Figure 1 presents four selected queries. Generally, it can be seen that images that are close in feature space show similar scenes with regard to anatomical structures and/or tool presence. The first and second query frames depict scenes that only differ in the amount of blood visible, a trait also observed in the retrieved frames. Likewise, the third and fourth query frames show similar scenes. However, the third query frame is unusual as the specimen bag is closed. Observing that the retrieved images are semantically not closely related to the query frame, we assume that its embedding does not reflect the presence of the specimen bag. For the fourth query frame, which is visually similar but more representative, semantically similar frames are retrieved.

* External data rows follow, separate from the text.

(** * Network_Simulator: the routing-decision engine

    A shallow embedding of the three routing engines of the simulator,
    [DijkstraAlgorithm.execute], [BellmanFordAlgorithm.execute] and
    [BGPPathSelection.execute], together with the properties the
    specification states about them.

    Modelling conventions.
    - A JavaScript [number] that the engines compute with is either an
      integer or [Infinity]: type [num].  Edge weights are integers;
      floating-point rounding and [NaN] weights are outside the model.
    - A JavaScript object used as a dictionary is a [gmap string _]; reading
      an absent key yields [undefined], which is [None] of the lookup.
      Properties inherited from [Object.prototype] are outside the model.
    - [previous[k]] holds a node id or [null]: [Some (Some p)], [Some None].
    - Exceptions are outcomes of [execute], see [outcome].  The two
      [while] loops that walk the predecessor links have no bound in the
      source; the model runs them for at most [fuel] iterations and reports
      [OutOfFuel] otherwise.  A result obtained with some fuel is the
      result for every larger fuel ([walk_mono]).  The other loops are
      bounded by the data they run over.
    - [executionTime] is wall-clock telemetry and is not part of the model. *)

From Stdlib Require Import ZArith List Lia QArith Qround Ascii String.
From stdpp Require Import gmap strings list fin_maps pretty.

Local Open Scope string_scope.
Local Open Scope Z_scope.
Local Open Scope list_scope.

(* [set_solver] clears hypotheses that some of its branches no longer have. *)
Local Set Warnings "-clear-no-such-hyp".

(** ** Data model (src/components/NetworkGraph.tsx, algorithms/BellmanFord.ts) *)

Inductive NodeStatus := NSDefault | NSSource | NSDestination | NSVisited | NSPath.
Inductive EdgeStatus := ESDefault | ESVisited | ESPath.

Record Node := mkNode {
  n_id : string;
  n_x : Z;
  n_y : Z;
  n_label : string;
  n_status : NodeStatus
}.

Record Edge := mkEdge {
  e_id : string;
  e_source : string;
  e_target : string;
  e_weight : Z;
  e_status : EdgeStatus
}.

(** A distance: a finite number or [Infinity]. *)
Inductive num := Fin (z : Z) | Inf.

#[global] Instance num_eq_dec : EqDecision num.
Proof. solve_decision. Defined.

(** [a < b] on distances, as JavaScript's [<] decides it. *)
Definition num_ltb (a b : num) : bool :=
  match a, b with
  | Fin x, Fin y => x <? y
  | Fin _, Inf => true
  | Inf, _ => false
  end.

(** [d !== Infinity]. *)
Definition is_fin (a : num) : bool :=
  match a with Fin _ => true | Inf => false end.

(** A value held by the variable [current] of the predecessor walk, and by
    the cells of a reconstructed path: a string, [null] or [undefined]. *)
Inductive jsval := JStr (s : string) | JNull | JUndef.

#[global] Instance jsval_eq_dec : EqDecision jsval.
Proof. solve_decision. Defined.

Record RoutingTableEntry := mkEntry {
  destination : string;
  nextHop : jsval;
  cost : num;
  hops : Z;
  path : list jsval
}.

Record AlgorithmResult := mkResult {
  distances : gmap string num;
  previous : gmap string (option string);
  res_path : list jsval;
  routingTable : list RoutingTableEntry;
  iterations : nat
}.

(** What a call of [execute] does: it returns a result, throws, or the
    bounded model of an unbounded [while] loop ran out of fuel. *)
Inductive js_error :=
| Error (msg : string)   (* [new Error(msg)] *)
| TypeError.             (* property access on [undefined] *)

Inductive outcome (A : Type) :=
| Returned (a : A)
| Thrown (e : js_error)
| OutOfFuel.
Arguments Returned {A} a.
Arguments Thrown {A} e.
Arguments OutOfFuel {A}.

(** ** Code shared by Dijkstra and Bellman-Ford

    Both files initialise the two maps with the same [forEach], and end with
    the same path reconstruction and routing-table loop (BellmanFord.ts
    lines 33-37 and 79-117, DijkstraAlgorithm lines 19-23 and 63-101). *)

Record sp_state := mkSt {
  st_dist : gmap string num;
  st_prev : gmap string (option string)
}.

(** [nodes.forEach(node => { distances[node.id] = node.id === source ? 0 :
    Infinity; previous[node.id] = null; })] *)
Definition init_step (source : string) (st : sp_state) (n : Node) : sp_state :=
  {| st_dist := <[n_id n := if decide (n_id n = source) then Fin 0 else Inf]> (st_dist st);
     st_prev := <[n_id n := None]> (st_prev st) |}.

Definition init_state (nodes : list Node) (source : string) : sp_state :=
  fold_left (init_step source) nodes (mkSt ∅ ∅).

(** [previous[current]] for a [current] that is not [null]; the key of
    [undefined] is the string "undefined". *)
Definition js_key (v : jsval) : string :=
  match v with
  | JStr s => s
  | JNull => "null"
  | JUndef => "undefined"
  end.

Definition prev_get (prev : gmap string (option string)) (current : jsval) : jsval :=
  match prev !! js_key current with
  | Some (Some p) => JStr p
  | Some None => JNull
  | None => JUndef
  end.

(** [while (current !== null) { path.unshift(current); current =
    previous[current]; }] with the number of iterations bounded by [fuel];
    [None] when the bound is reached. *)
Fixpoint walk (fuel : nat) (prev : gmap string (option string))
    (current : jsval) (acc : list jsval) : option (list jsval) :=
  match current with
  | JNull => Some acc
  | _ =>
    match fuel with
    | O => None
    | S f => walk f prev (prev_get prev current) (current :: acc)
    end
  end.

(** [nodePath.length > 1 ? nodePath[1] : node.id] *)
Definition next_hop (nodePath : list jsval) (node_id : string) : jsval :=
  match nodePath with
  | _ :: h :: _ => h
  | _ => JStr node_id
  end.

(** The body of the routing-table [forEach] for one node:
    [if (node.id !== source && distances[node.id] !== Infinity) { ... }].
    Every node of the list is a key of [distances] (see [init_state]; keys
    are never removed), so the lookup is [Some _] whenever the loop runs. *)
Definition table_step (fuel : nat) (st : sp_state) (source : string)
    (acc : option (list RoutingTableEntry)) (n : Node)
    : option (list RoutingTableEntry) :=
  match acc with
  | None => None
  | Some table =>
    if decide (n_id n = source) then Some table
    else match st_dist st !! n_id n with
         | Some (Fin c) =>
           match walk fuel (st_prev st) (JStr (n_id n)) [] with
           | None => None
           | Some nodePath =>
             Some (table ++ [ {| destination := n_id n;
                                 nextHop := next_hop nodePath (n_id n);
                                 cost := Fin c;
                                 hops := Z.of_nat (length nodePath) - 1;
                                 path := nodePath |} ])
           end
         | _ => Some table
         end
  end.

Definition routing_table (fuel : nat) (nodes : list Node) (st : sp_state)
    (source : string) : option (list RoutingTableEntry) :=
  fold_left (table_step fuel st source) nodes (Some []).

(** [path.includes(source) ? path : []] *)
Definition final_path (p : list jsval) (source : string) : list jsval :=
  if decide (JStr source ∈ p) then p else [].

(** Lines "Build path" to the [return]. *)
Definition reconstruct (fuel : nat) (nodes : list Node) (st : sp_state)
    (source dest : string) (iters : nat) : outcome AlgorithmResult :=
  match walk fuel (st_prev st) (JStr dest) [] with
  | None => OutOfFuel
  | Some p =>
    match routing_table fuel nodes st source with
    | None => OutOfFuel
    | Some table =>
      Returned {| distances := st_dist st;
                  previous := st_prev st;
                  res_path := final_path p source;
                  routingTable := table;
                  iterations := iters |}
    end
  end.

(** ** Bellman-Ford (src/algorithms/BellmanFord.ts) *)

Module BellmanFordAlgorithm.

(** [distances[from] !== Infinity && distances[from] + edge.weight <
    distances[to]].  When [from] or [to] is not a key, the sum or the right
    operand is [NaN] and the comparison is false. *)
Definition can_relax (d : gmap string num) (from to : string) (w : Z) : bool :=
  match d !! from, d !! to with
  | Some (Fin a), Some b => num_ltb (Fin (a + w)) b
  | _, _ => false
  end.

(** One direction of one edge; the boolean is [hasUpdate]. *)
Definition relax_dir (w : Z) (acc : sp_state * bool) (from to : string)
    : sp_state * bool :=
  let (st, upd) := acc in
  match st_dist st !! from with
  | Some (Fin a) =>
    if can_relax (st_dist st) from to w
    then ({| st_dist := <[to := Fin (a + w)]> (st_dist st);
             st_prev := <[to := Some from]> (st_prev st) |}, true)
    else acc
  | _ => acc
  end.

(** [directions.forEach(...)] over [source -> target], then
    [target -> source]. *)
Definition relax_edge (acc : sp_state * bool) (e : Edge) : sp_state * bool :=
  relax_dir (e_weight e)
    (relax_dir (e_weight e) acc (e_source e) (e_target e))
    (e_target e) (e_source e).

(** One pass of the outer loop body: [edges.forEach(...)] starting with
    [hasUpdate = false]. *)
Definition pass (edges : list Edge) (st : sp_state) : sp_state * bool :=
  fold_left relax_edge edges (st, false).

(** [for (let i = 0; i < nodes.length - 1; i++) { iterations++; ...;
    if (!hasUpdate) break; }]; [n] is the number of passes still allowed. *)
Fixpoint passes (n : nat) (edges : list Edge) (st : sp_state) (iters : nat)
    : sp_state * nat :=
  match n with
  | O => (st, iters)
  | S n' =>
    let (st', upd) := pass edges st in
    if upd then passes n' edges st' (S iters) else (st', S iters)
  end.

(** The final edge scan: does some direction of some edge still relax? *)
Definition edge_relaxable (d : gmap string num) (e : Edge) : bool :=
  can_relax d (e_source e) (e_target e) (e_weight e)
  || can_relax d (e_target e) (e_source e) (e_weight e).

Definition negative_cycle (edges : list Edge) (st : sp_state) : bool :=
  existsb (edge_relaxable (st_dist st)) edges.

Definition negative_cycle_error : js_error :=
  Error "Graph contains negative cycle".

Definition execute (fuel : nat) (nodes : list Node) (edges : list Edge)
    (source dest : string) : outcome AlgorithmResult :=
  let st0 := init_state nodes source in
  let (st, iters) := passes (length nodes - 1) edges st0 O in
  if negative_cycle edges st then Thrown negative_cycle_error
  else reconstruct fuel nodes st source dest iters.

End BellmanFordAlgorithm.

(** ** Dijkstra (algorithms/DijkstraAlgorithm.ts) *)

Module DijkstraAlgorithm.

(** *** The adjacency objects

    [graph[id]] is a plain object whose keys are enumerated by
    [Object.keys]: first the keys that are array indices, in ascending
    numeric order, then the other keys in insertion order.  An object is
    kept as the list of its properties in insertion order. *)

Definition digit_of (a : ascii) : option N :=
  let n := N_of_ascii a in
  if ((48 <=? n) && (n <=? 57))%N then Some (n - 48)%N else None.

Fixpoint parse_digits (s : string) (acc : N) : option N :=
  match s with
  | EmptyString => Some acc
  | String a r =>
    match digit_of a with
    | Some d => parse_digits r (acc * 10 + d)%N
    | None => None
    end
  end.

(** The array index a property key denotes, if any: a canonical decimal
    numeral below [2^32 - 1]. *)
Definition array_index (k : string) : option N :=
  match k with
  | EmptyString => None
  | String a r =>
    if decide (a = "0"%char) then
      (if decide (r = EmptyString) then Some 0%N else None)
    else
      match parse_digits k 0 with
      | Some n => if (n <=? 4294967294)%N then Some n else None
      | None => None
      end
  end.

Fixpoint insert_index (x : N * string) (l : list (N * string)) : list (N * string) :=
  match l with
  | [] => [x]
  | y :: r => if (x.1 <=? y.1)%N then x :: l else y :: insert_index x r
  end.

Definition sort_index (l : list (N * string)) : list (N * string) :=
  foldr insert_index [] l.

(** [obj[k] = v]: an existing property keeps its place. *)
Fixpoint obj_set (k : string) (v : Z) (o : list (string * Z)) : list (string * Z) :=
  match o with
  | [] => [(k, v)]
  | (k', v') :: r =>
    if decide (k = k') then (k, v) :: r else (k', v') :: obj_set k v r
  end.

Fixpoint obj_get (o : list (string * Z)) (k : string) : option Z :=
  match o with
  | [] => None
  | (k', v) :: r => if decide (k = k') then Some v else obj_get r k
  end.

(** [Object.keys(o)] *)
Definition obj_keys (o : list (string * Z)) : list string :=
  let ks := map fst o in
  map snd (sort_index (omap (fun k => (fun i => (i, k)) <$> array_index k) ks))
  ++ filter (fun k => array_index k = None) ks.

(** *** Building the adjacency list *)

(** [nodes.forEach(node => { graph[node.id] = {}; })] *)
Definition empty_graph (nodes : list Node) : gmap string (list (string * Z)) :=
  fold_left (fun g n => <[n_id n := []]> g) nodes ∅.

(** [graph[edge.source][edge.target] = edge.weight;
     graph[edge.target][edge.source] = edge.weight;]
    Assigning a property of [graph[x]] when [x] is not a node id throws a
    [TypeError]: [None]. *)
Definition add_edge (og : option (gmap string (list (string * Z)))) (e : Edge)
    : option (gmap string (list (string * Z))) :=
  g ← og;
  o1 ← g !! e_source e;
  let g1 := <[e_source e := obj_set (e_target e) (e_weight e) o1]> g in
  o2 ← g1 !! e_target e;
  Some (<[e_target e := obj_set (e_source e) (e_weight e) o2]> g1).

Definition build_graph (nodes : list Node) (edges : list Edge)
    : option (gmap string (list (string * Z))) :=
  fold_left add_edge edges (Some (empty_graph nodes)).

We refrain from comparing temporal coherence-based learning to other pretraining methods for surgical phase segmentation [2, 18] since these studies were conducted using other datasets, namely EndoVis2015 (7 cholecystectomies) in [2] and 120 cholecystectomies in [18].

Fig. 1.
figure 1

Image retrieval task. Each row represents one query. Left-most: Query frame. Right: The frames closest in feature space, one per test video. Numbers denote distance to query frame. The depicted frames are sorted with regard to this distance.

5 Summary

In this paper, we show that the temporal coherence of unlabeled laparoscopic video can be exploited for self-supervised pretraining by training a CNN to map temporally close video frames onto embeddings that are close in feature space. When extended into a CNN-LSTM architecture for surgical phase segmentation, all pretrained models outperform the non-pretrained baseline when being fine-tuned on the same labeled dataset. Using a combination of first and second order temporal coherence, the pretrained models even perform similarly or better than the baseline when less labeled data is used. Combining our approach with temporal order-based concepts into a more holistic temporal coherence-based pretraining method could possibly enhance the discriminative properties of the learned embedding and improve performance even further.

Future work will address the question whether the learned embeddings can be used for unsupervised detection of more fine-grained video segments, such as surgical activities or steps. Furthermore, we will investigate whether the notion of slow and steady features is beneficial for regularization during supervised training compared to using the concept during a separate pretraining phase.